At any given moment, a host has a score which is simply the time since
the last heartbeat, over the mean interval in the sliding
window. For historical reasons a simple scaling factor is applied to
this prior to checking the phi conviction threshold.
(CASSANDRA-2597 has details, but thanks to Paul's work there it's now
trivial to understand what it does based on gut feeling)

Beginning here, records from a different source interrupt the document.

(** A number the table grants access to is made of digits. *)
Lemma access_digits db ct cu number tid w ctx :
  can_access_order db ct cu number tid w ctx = true -> forallb is_digit (strip number) = true.
Proof.
  unfold can_access_order.
  pose proof (fun o => authorize_correct db ct cu number ctx (Some tid) w None o) as Ha.
  cbn zeta in Ha. destruct (authorize _ _ _ _ _ _ _ _) as [d audit]. cbn [fst]. intros Hd.
  destruct (Ha (demo_order 0 "" "" "")) as (_ & [Hs _] & _).
  destruct (Hs Hd) as [o Ho]. destruct (Ha o) as ([Hm _] & _).
  destruct (Hm Ho) as [Hw _ _ _ _]. rewrite order_no_wellformed_spec in Hw.
  by apply andb_true_iff in Hw as [_ ?].
Qed.

(** ** Properties *)

Inductive cache_op : Type :=
| PutOrder (report : OrderReport) (tenant user : pystr)
| PutCourse (result : CourseConsultResult) (key tenant user : pystr)
| GetOrder (sess : SessionToolCacheState) (order_no tenant user : pystr)
| GetCourse (sess : SessionToolCacheState) (key tenant user : pystr).

(** Tenants are normalised and reports were built by pydantic. *)
Definition op_ok (op : cache_op) : Prop :=
  match op with
  | PutOrder r t _ => report_valid r = true /\ colon ∉ t
  | PutCourse _ _ t _ | GetOrder _ _ t _ | GetCourse _ _ t _ => colon ∉ t
  end.

(** The clock of the server does not go back. *)
Fixpoint clocks_ok (before : clock) (ops : list (clock * cache_op)) (after : clock) : Prop :=
  match ops with
  | [] => (server_now before <= server_now after)%Z
  | (c, _) :: ops => (server_now before <= server_now c)%Z /\ clocks_ok c ops after
  end.

Section properties.
Context {T S : Type} `{JsonTextLaws T} `{ValidatorsLaws} `{ToolCacheStoreLaws T S}.
Context (settings : cache_settings) (db : OrderDB) (ct cu : pystr).

Definition do_cache_op (op : clock * cache_op) (s : S) : S :=
  let '(c, op) := op in
  match op with
  | PutOrder r t w => put_cached_order settings c r t w s
  | PutCourse r k t w => put_cached_course settings c r k t w s
  | GetOrder sess n t w => (get_cached_order settings db ct cu c sess n t w s).2
  | GetCourse sess k t w => (get_cached_course settings c sess k t w s).2
  end.

Definition run_cache (ops : list (clock * cache_op)) (s : S) : S := foldl (fun s op => do_cache_op op s) s ops.

Definition order_text (c : clock) (r : OrderReport) : T :=
  dumps (JObj [(u "payload", JObj (order_dump r)); (u "cached_at", JFloat (wall c))]).
Definition course_text (c : clock) (r : CourseConsultResult) : T :=
  dumps (JObj [(u "payload", JObj (course_dump r)); (u "cached_at", JFloat (wall c))]).

(** What an operation may have left under a key. *)
Definition wrote (op : clock * cache_op) (k : pystr) (v : T) : Prop :=
  match op with
  | (c, PutOrder r t w) =>
    k = _redis_key t w TOOL_ORDER (strip (or_order_no r)) /\ v = order_text c r /\
    is_cacheable_order_report r = true
  | (c, PutCourse r key t w) =>
    k = _redis_key t w TOOL_COURSE (strip key) /\ v = course_text c r /\
    is_cacheable_course_result r = true
  | _ => False
  end.

(** From [c] on, the store holds nothing but what [ops] wrote. *)
Definition explained (c : clock) (ops : list (clock * cache_op)) (s : S) : Prop :=
  forall c' k v, (server_now c <= server_now c')%Z -> (ts_get c' k s).1 = Some v ->
  exists op, op ∈ ops /\ wrote op k v.

Lemma read_shared_store {P} (validate : list (pystr * json) -> res exn P) c key s :
  (read_shared validate c key s).2 = (ts_get c key s).2.
Proof using.
  unfold read_shared. destruct (ts_get c key s) as [[raw|] s']; [|done]. by case_match.
Qed.

Lemma get_order_store c sess n t w s :
  let s' := (get_cached_order settings db ct cu c sess n t w s).2 in
  s' = s \/ exists key, s' = (ts_get c key s).2.
Proof using.
  cbn zeta. unfold get_cached_order. repeat (case_match; auto); rewrite read_shared_store; eauto.
Qed.

Lemma get_course_store c sess key t w s :
  let s' := (get_cached_course settings c sess key t w s).2 in
  s' = s \/ exists key', s' = (ts_get c key' s).2.
Proof using.
  cbn zeta. unfold get_cached_course. repeat (case_match; auto); rewrite read_shared_store; eauto.
Qed.

Lemma do_cache_op_explained c0 ops op s :
  explained c0 ops s -> (server_now c0 <= server_now op.1)%Z -> explained op.1 (ops ++ [op]) (do_cache_op op s).
Proof using All.
  intros Hs Hle c' k v Hle' Hv. destruct op as [c op]. cbn [fst] in *.
  assert (Hold : (ts_get c' k s).1 = Some v -> exists op', op' ∈ ops ++ [(c, op)] /\ wrote op' k v).
  { intros Hg. destruct (Hs c' k v ltac:(lia) Hg) as (op' & Hin & Hw). exists op'. set_solver. }
  assert (Hget : forall k0, (ts_get c' k (ts_get c k0 s).2).1 = Some v -> (ts_get c' k s).1 = Some v)
    by (intros k0; apply ts_get_frame).
  assert (Hself : (c, op) ∈ ops ++ [(c, op)]) by set_solver.
  destruct op as [r t w|r key t w|sess n t w|sess key t w]; cbn [do_cache_op] in Hv.
  - unfold put_cached_order in Hv. destruct (negb _ || negb _) eqn:E; [by apply Hold|].
    destruct (negb (truthy _)); [by apply Hold|]. destruct (Z.leb_spec (tool_cache_order_ttl_seconds settings) 0);
      [by apply Hold|].
    apply ts_set_sound in Hv as [[-> ->]|Hv]; [|by apply Hold|done|done].
    bool_to_prop. exists (c, PutOrder r t w). by split.
  - unfold put_cached_course in Hv. destruct (negb _ || negb _) eqn:E; [by apply Hold|].
    destruct (negb (truthy _)); [by apply Hold|]. destruct (Z.leb_spec (tool_cache_course_ttl_seconds settings) 0);
      [by apply Hold|].
    apply ts_set_sound in Hv as [[-> ->]|Hv]; [|by apply Hold|done|done].
    bool_to_prop. exists (c, PutCourse r key t w). by split.
  - destruct (get_order_store c sess n t w s) as [Hg|[key Hg]]; rewrite Hg in Hv; eauto.
  - destruct (get_course_store c sess key t w s) as [Hg|[key' Hg]]; rewrite Hg in Hv; eauto.
Qed.

Lemma explained_later c c' ops ops' s :
  explained c ops s -> (server_now c <= server_now c')%Z -> ops ⊆ ops' -> explained c' ops' s.
Proof using.
  intros Hs Hle Hsub c0 k v Hle' Hv. destruct (Hs c0 k v ltac:(lia) Hv) as (op & Hin & Hw).
  exists op. split; [by apply Hsub|done].
Qed.

Lemma explained_get_order c c0 ops sess n t w s :
  explained c0 ops s -> explained c0 ops (get_cached_order settings db ct cu c sess n t w s).2.
Proof using All.
  intros Hs c' k v Hle Hv. apply (Hs c' k v Hle).
  destruct (get_order_store c sess n t w s) as [Hg|[key Hg]]; rewrite Hg in Hv; [done|].
  by apply ts_get_frame in Hv.
Qed.

Lemma run_cache_explained ops : forall c0 ops0 s c,
  explained c0 ops0 s -> clocks_ok c0 ops c -> explained c (ops0 ++ ops) (run_cache ops s).
Proof using All.
  induction ops as [|op ops IH]; intros c0 ops0 s c Hs Hc; cbn [run_cache foldl].
  - rewrite app_nil_r. intros c' k v Hle. apply Hs. cbn in Hc. lia.
  - destruct op as [c1 op]. destruct Hc as [Hle Hc].
    replace (ops0 ++ (c1, op) :: ops) with ((ops0 ++ [(c1, op)]) ++ ops) by (by rewrite <-app_assoc).
    apply (IH c1); [|done]. by apply (do_cache_op_explained c0 ops0 (c1, op)).
Qed.

Lemma parse_order_text c c' r : report_valid r = true ->
  parse_stored order_validate (wall c) (order_text c' r) =
  Ok (Build_CachedToolResult r (if f_truthy (wall c') then wall c' else wall c) redis).
Proof using All.
  intros Hv. unfold parse_stored, order_text. rewrite loads_dumps. cbn [rbind].
  change (obj_get (u "payload") _) with (JObj (order_dump r)). cbn iota.
  rewrite order_validate_dump by done. cbn [rbind].
  change (obj_get (u "cached_at") _) with (JFloat (wall c')).
  unfold stamp_of. cbn [jtruthy]. by destruct (f_truthy (wall c')).
Qed.

(** The shared half of an order lookup, when the store is explained. *)
Lemma read_shared_order c ops s n t w r :
  explained c ops s -> Forall (fun op => op_ok op.2) ops -> colon ∉ t -> forallb is_digit n = true ->
  (read_shared order_validate c (_redis_key t w TOOL_ORDER n) s).1 = Some r ->
  source r = redis /\
  exists c', (c', PutOrder (payload r) t w) ∈ ops /\ strip (or_order_no (payload r)) = n /\
    is_cacheable_order_report (payload r) = true /\
    cached_at r = (if f_truthy (wall c') then wall c' else wall c).
Proof using All.
  intros Hs Hops Ht Hn. unfold read_shared.
  destruct (ts_get c _ s) as [[raw|] s'] eqn:Eg; [|done].
  destruct (Hs c (_redis_key t w TOOL_ORDER n) raw) as ([c' op] & Hin & Hw); [done|by rewrite Eg|].
  rewrite Forall_forall in Hops. specialize (Hops _ Hin). cbn [snd] in Hops.
  destruct op as [rep t' w'|res key t' w'| |]; cbn [wrote] in Hw; try done.
  - destruct Hw as (Hk & -> & Hc), Hops as [Hv Ht'].
    apply redis_key_inj in Hk as (-> & -> & _ & Hk); [|done|done|by left|by left].
    rewrite (replace_char_id _ _ n) in Hk.
    + symmetry in Hk. apply replace_char_inv in Hk; [|by apply digits_plain].
      unfold order_text at 1. rewrite dumps_truthy. cbn [negb fst]. rewrite parse_order_text by done.
      cbn [ok_or_none]. intros [= <-]. cbn. split; [done|]. by exists c'.
    + intros Hc'. assert (Hd : forall x, x ∈ n -> is_digit x = true) by by apply forallb_elem.
      apply Hd in Hc'. vm_compute in Hc'. discriminate.
  - destruct Hw as (Hk & _). apply redis_key_inj in Hk as (_ & _ & Hk & _); [|done|done|by left|by right].
    vm_compute in Hk. discriminate.
Qed.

So in effect, a host is considered down if we haven't heard from it in
some time which is significantly longer than the "average" time we
expect to hear from it.
This seems reasonable, but it does assume that under normal conditions
the average time between heartbeats does not change for reasons other
than those that would be plausible reasons to think a node is
unhealthy.
This assumption could be violated by the gossip-to-seed
feature. There is an argument to avoid gossip-to-seed for other
reasons (see CASSANDRA-3829), but this is a concrete case in which the
gossip-to-seed could cause a negative side-effect of the general kind
mentioned in CASSANDRA-3829 (see notes at end about not case w/o seeds
not being continuously tested). Normally, due to gossip to seed,
everyone essentially sees latest information within very few hart
beats (assuming only 2-3 seeds). But should all seeds be down,
suddenly we flip a switch and start relying on generalized propagation
in the gossip system, rather than the seed special case.

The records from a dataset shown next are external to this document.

(** [raise_if_escalated(escalation_for_transient(tool, key))]. *)
Definition escalate_if_needed (tool_id key : pystr) : tool unit := fun w =>
  let (d, t) := escalation_for_transient esettings tool_id key (tw_tracker w) in
  (raise_if_escalated d, with_tracker t w).

Definition lookup_cached_order (number tenant_id user_id : pystr)
    : tool (option (CachedToolResult OrderReport)) := fun w =>
  let (r, s) := get_cached_order settings db current_tenant current_user (at_lookup env) (session_cache env)
                  number tenant_id user_id (tw_store w) in
  (Ok r, with_tool_store s w).

Definition annotate_cached (cached : CachedToolResult OrderReport) : res exn OrderReport :=
  let age := f_max f_zero (f_sub (wall (at_age env)) (cached_at cached)) in
  annotate_stale_order (payload cached) age.

(** [busy] carries the exception of the busy branch. *)
Definition _handle_order_transient_failure (order_no : option pystr) (tenant_id user_id : pystr)
    (busy : option exn) : tool OrderReport :=
  let number := str_or (strip (opt_str order_no)) (u "unknown") in
  let! cached := lookup_cached_order number tenant_id user_id in
  match cached with
  | Some cached => lift (annotate_cached cached)
  | None =>
    do! escalate_if_needed TOOL_ORDER number in
    match busy with
    | Some exc => st_ret (_busy_report order_no exc)
    | None => st_raise (TimeoutError (u "订单查询超时，请稍后重试"))
    end
  end.

Definition _persist_success_cache (report : OrderReport) (tenant_id user_id : pystr) : tool unit :=
  if negb (is_cacheable_order_report report) then st_ret tt
  else st_modify (fun w =>
    with_tool_store (put_cached_order settings (at_end env) report tenant_id user_id (tw_store w)) w).

Definition _query_order_inner (query : pystr) (order_no : option pystr) (tenant_id user_id : pystr)
    (last_order_no : option pystr) (persist require_explicit_order_no : bool) : res exn OrderReport :=
  let? number :=
    (if require_explicit_order_no then
       match explicit_number order_no with
       | Some number => Ok number
       | None => Raise (ValueError MISSING_ORDER_NO)
       end
     else resolve_query_order_no query order_no (Some user_id) last_order_no) in
  let? report := fetch_order_report db current_tenant current_user number tenant_id (str_or_none query)
                   (Some user_id) in
  if persist then persist_order_report put_text (stamp env) report tenant_id else Ok report.

Definition query_order (query : pystr) (order_no : option pystr) (tenant_id user_id : pystr)
    (last_order_no : option pystr) (persist require_explicit_order_no use_order_pool : bool)
    : tool OrderReport :=
  let! resolved := lift (_resolve_order_number query order_no user_id last_order_no
                           require_explicit_order_no) in
  let number := ostr_or (ostr_or resolved order_no) last_order_no in
  let call := _query_order_inner query order_no tenant_id user_id last_order_no persist
                require_explicit_order_no in
  match (if use_order_pool then run_order (pool env) call else call) with
  | Ok report =>
    do! _persist_success_cache report tenant_id user_id in
    st_ret report
  | Raise (ToolPoolBusyError msg) =>
    _handle_order_transient_failure number tenant_id user_id (Some (ToolPoolBusyError msg))
  | Raise (TimeoutError _) => _handle_order_transient_failure number tenant_id user_id None
  | Raise e => st_raise e
  end.

Definition cache_state_updates_for_order (now : pyfloat) (report : OrderReport) : list (pystr * json) :=
  session_updates_for_order now report.

(** The [except] clauses of [order_to_tool_observation], in order. *)
Definition observation_error (e : exn) : option (tool pystr) :=
  match e with
  | ToolEscalationError _ => None
  | ValueError message =>
    Some (st_ret
      (if contains MISSING_ORDER_NO message
       then _tool_json MISSING_ORDER_NO (u "请向用户确认完整订单编号，不要编造")
       else _tool_json message (u "请核对订单编号，不要编造新单号")))
  | TimeoutError _ => Some (st_ret (_tool_json (u "订单查询超时") (u "请稍后重试，不要连续重复调用")))
  | e => if is_Exception e
         then Some (st_ret (_tool_json (u "订单查询失败") (take 120 (exn_message e))))
         else None
  end.

Definition order_to_tool_observation (order_no query : pystr) (tenant_id user_id : option pystr)
    : tool pystr :=
  let tenant := opt_str (ostr_or tenant_id (Some current_tenant)) in
  let uid := opt_str (ostr_or user_id (Some current_user)) in
  st_except
    (let! report := query_order query (Some order_no) tenant uid None false true false in
     st_ret (if bool_decide (or_current_status report = u "busy")
             then _tool_json (u "订单服务繁忙") (u "请求队列已满，请稍后再试，不要连续重复调用")
             else format_order_answer report))
    observation_error.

The potential problem I forese here is that if the average propagation
time suddenly spikes when all seeds become available, it could cause
bogus flapping of nodes into down state.
In order to test this, I deployeda ~ 180 node cluster with a version
that logs heartbet information on each interpret(), similar to:
INFO [GossipTasks:1] 2012-02-01 23:29:58,746 FailureDetector.java (line 187) ep /XXX.XXX.XXX.XXX is at phi 0.0019521638443084342, last interval 7.0, mean is 1557.2777777777778
It turns out that, at least at 180 nodes, with 4 seed nodes, whether
or not seeds are running does not seem to matter significantly. In
both cases, the mean interval is around 1500 milliseconds.
I don't feel I have a good grasp of whether this is incidental or
guaranteed, and it would be good to at least empirically test
propagation time w/o seeds at differnet cluster sizes; it's supposed
to be un-affected by cluster size (RING_DELAY is static for this
reason, is my understanding). Would be nice to see this be the case.